As 2023 draws to a close soon, housing inventory has been rising very late in the year. Last year at this time, sellers and homebuyers hit the brakes hard.
This year is slow, of course, but not dropping, so we finally have a fractionally better home-sales growth rate over the same week a year ago.
Watch the weekly housing market recap video above to get the latest housing market data download from Altos Research.
Don’t have time to watch the full video? Here are some key housing market data takeaways:
Inventory peaks for the year
There are 567,000 single-family homes on the market, which is unchanged from last week. Remember the Altos rule: If rates go up, inventory will build in 2024. If rates fall, inventory will drop again as demand heats up.
Meanwhile, there are 66,000 new, single-family listings this week, with 11,000 of those already under contract. This means inventory has (finally) peaked for the year.
New contracts pick up year over year
We saw 52,500 new contracts started this week for single-family home purchases, which is low. However, it’s higher than the same week last year, signaling an improvement for our supply-constrained market.

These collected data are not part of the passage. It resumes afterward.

(* ===== verification/InodeIO.v ===== *)
(** * Reading and writing a [DiskInode] in its block ([src/inode.cpp], lines 11-24)

    An [Inode] is the position of a [DiskInode] and a pointer to the file
    system; there is one file system, so the model keeps the position. *)

From S2P Require Import Prelude Bytes Config BlkIface Layout.

Section ops.
Context {D : Type} `{BlkDev D}.

Definition Inode_read_inode (pos : Position) : M D DiskInode :=
  blk <- dev_read (block_id pos);;
  ret (DiskInode_decode (slice (block_offset pos) sizeof_DiskInode blk)).

Definition Inode_write_inode (pos : Position) (buf : DiskInode) : M D unit :=
  blk <- dev_read (block_id pos);;
  dev_write (block_id pos) (splice (block_offset pos) (DiskInode_encode buf) blk).
End ops.

Section sim.
Context {D : Type} `{BlkDevSpec D}.

Lemma Inode_read_inode_sim pos :
  msim dev_rel (Inode_read_inode pos) (Inode_read_inode (D := store) pos).
Proof. unfold Inode_read_inode. apply msim_bind; [apply dev_read_sim|auto with sim]. Qed.

Lemma Inode_write_inode_sim pos di :
  msim dev_rel (Inode_write_inode pos di) (Inode_write_inode (D := store) pos di).
Proof.
  unfold Inode_write_inode. apply msim_bind; [apply dev_read_sim|]. intros blk.
  apply dev_write_sim.
Qed.
End sim.

#[export] Hint Resolve Inode_read_inode_sim Inode_write_inode_sim : sim.

(** The [DiskInode] stored at a position of the abstract device. *)
Definition inode_at (m : store) (pos : Position) : option DiskInode :=
  blk ← m !! block_id pos;
  Some (DiskInode_decode (slice (block_offset pos) sizeof_DiskInode blk)).

(** A position inside a block that exists. *)
Definition pos_ok (m : store) (pos : Position) : Prop :=
  is_u32 (block_id pos) ∧ is_Some (m !! block_id pos) ∧
  0 ≤ block_offset pos ∧ block_offset pos + sizeof_DiskInode ≤ kBlockSize.

Lemma Inode_read_inode_spec m pos :
  pos_ok m pos → ∃ di, inode_at m pos = Some di ∧ DiskInode_wf di ∧
    Inode_read_inode pos m = (Some di, m).
Proof.
  intros (Hu & [blk Hb] & Ho). unfold inode_at, Inode_read_inode. rewrite Hb.
  eexists. split; [done|]. split; [apply DiskInode_decode_wf|].
  cbn [dev_read MapDev]. by rewrite (bind_Some _ _ _ _ _ (map_read_eq _ blk m Hu Hb)).
Qed.

(** Writing an inode changes that inode and no byte outside it. *)
Lemma Inode_write_inode_spec m pos di :
  store_wf m → pos_ok m pos → DiskInode_wf di →
  ∃ blk, m !! block_id pos = Some blk ∧
    Inode_write_inode pos di m =
      (Some tt, <[block_id pos := splice (block_offset pos) (DiskInode_encode di) blk]> m) ∧
    inode_at (Inode_write_inode pos di m).2 pos = Some di ∧
    store_wf (Inode_write_inode pos di m).2.
Proof.
  intros Hm (Hu & [blk Hb] & Ho) Hdi. exists blk. split; [done|].
  pose proof (zlen_DiskInode_encode di (proj1 (wf_direct _ Hdi))) as Hlen.
  destruct (Hm _ _ Hb) as [_ Hwf]. unfold blk_wf in Hwf.
  assert (Hwf' : blk_wf (splice (block_offset pos) (DiskInode_encode di) blk)).
  { unfold blk_wf. rewrite zlen_splice; lia. }
  assert (Hrun : Inode_write_inode pos di m =
    (Some tt, <[block_id pos := splice (block_offset pos) (DiskInode_encode di) blk]> m)).
  { unfold Inode_write_inode. cbn [dev_read dev_write MapDev].
    rewrite (bind_Some _ _ _ _ _ (map_read_eq _ blk m Hu Hb)). by rewrite map_write_eq. }
  rewrite Hrun. split; [done|]. simpl. split; [|by apply store_wf_insert].
  unfold inode_at. rewrite lookup_insert_eq. simpl. f_equal.
  rewrite <- Hlen, slice_splice_eq by lia. by apply DiskInode_decode_encode.
Qed.

(** Two inodes at different offsets of a block, or in different blocks. *)
Definition pos_disjoint (p q : Position) : Prop :=
  block_id p ≠ block_id q ∨
  block_offset p + sizeof_DiskInode ≤ block_offset q ∨
  block_offset q + sizeof_DiskInode ≤ block_offset p.

Lemma Inode_write_inode_other m pos di q :
  store_wf m → pos_ok m pos → DiskInode_wf di → pos_disjoint pos q → 0 ≤ block_offset q →
  inode_at (Inode_write_inode pos di m).2 q = inode_at m q.
Proof.
  intros Hm Hp Hdi Hd Hq. pose proof Hp as (Hu & _ & Ho).
  destruct (Inode_write_inode_spec m pos di) as (blk & Hb & -> & _); [done..|].
  pose proof (zlen_DiskInode_encode di (proj1 (wf_direct _ Hdi))) as Hlen.
  destruct (Hm _ _ Hb) as [_ Hwf]. unfold blk_wf in Hwf. simpl. unfold inode_at.
  destruct (decide (block_id pos = block_id q)) as [He|Hne].
  - rewrite <- He, lookup_insert_eq, Hb. simpl. do 2 f_equal.
    apply slice_splice_ne; destruct Hd as [?|[?|?]]; try lia; done.
  - by rewrite lookup_insert_ne.
Qed.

As long as mortgage rates don’t spike again, 2024 is set up for slight home-sales gains over 2023. Additionally, we’re seeing more immediate home sales. This means homebuyers leaned into the new supply, which also implies a slight sales-volume growth is coming.
Price cuts have also hit a pinnacle
About 39.2% of the homes on the market have had a price cut, meaning price reductions have peaked for the year. The data doesn’t show any real signals for future sales-price declines.
In fact, home prices continue to be 1% to 2% above last year’s levels and will hold there for the rest of the year. The median price of single-family homes in the U.S. is just under $430,000.
Mike Simonsen is President of Altos Research.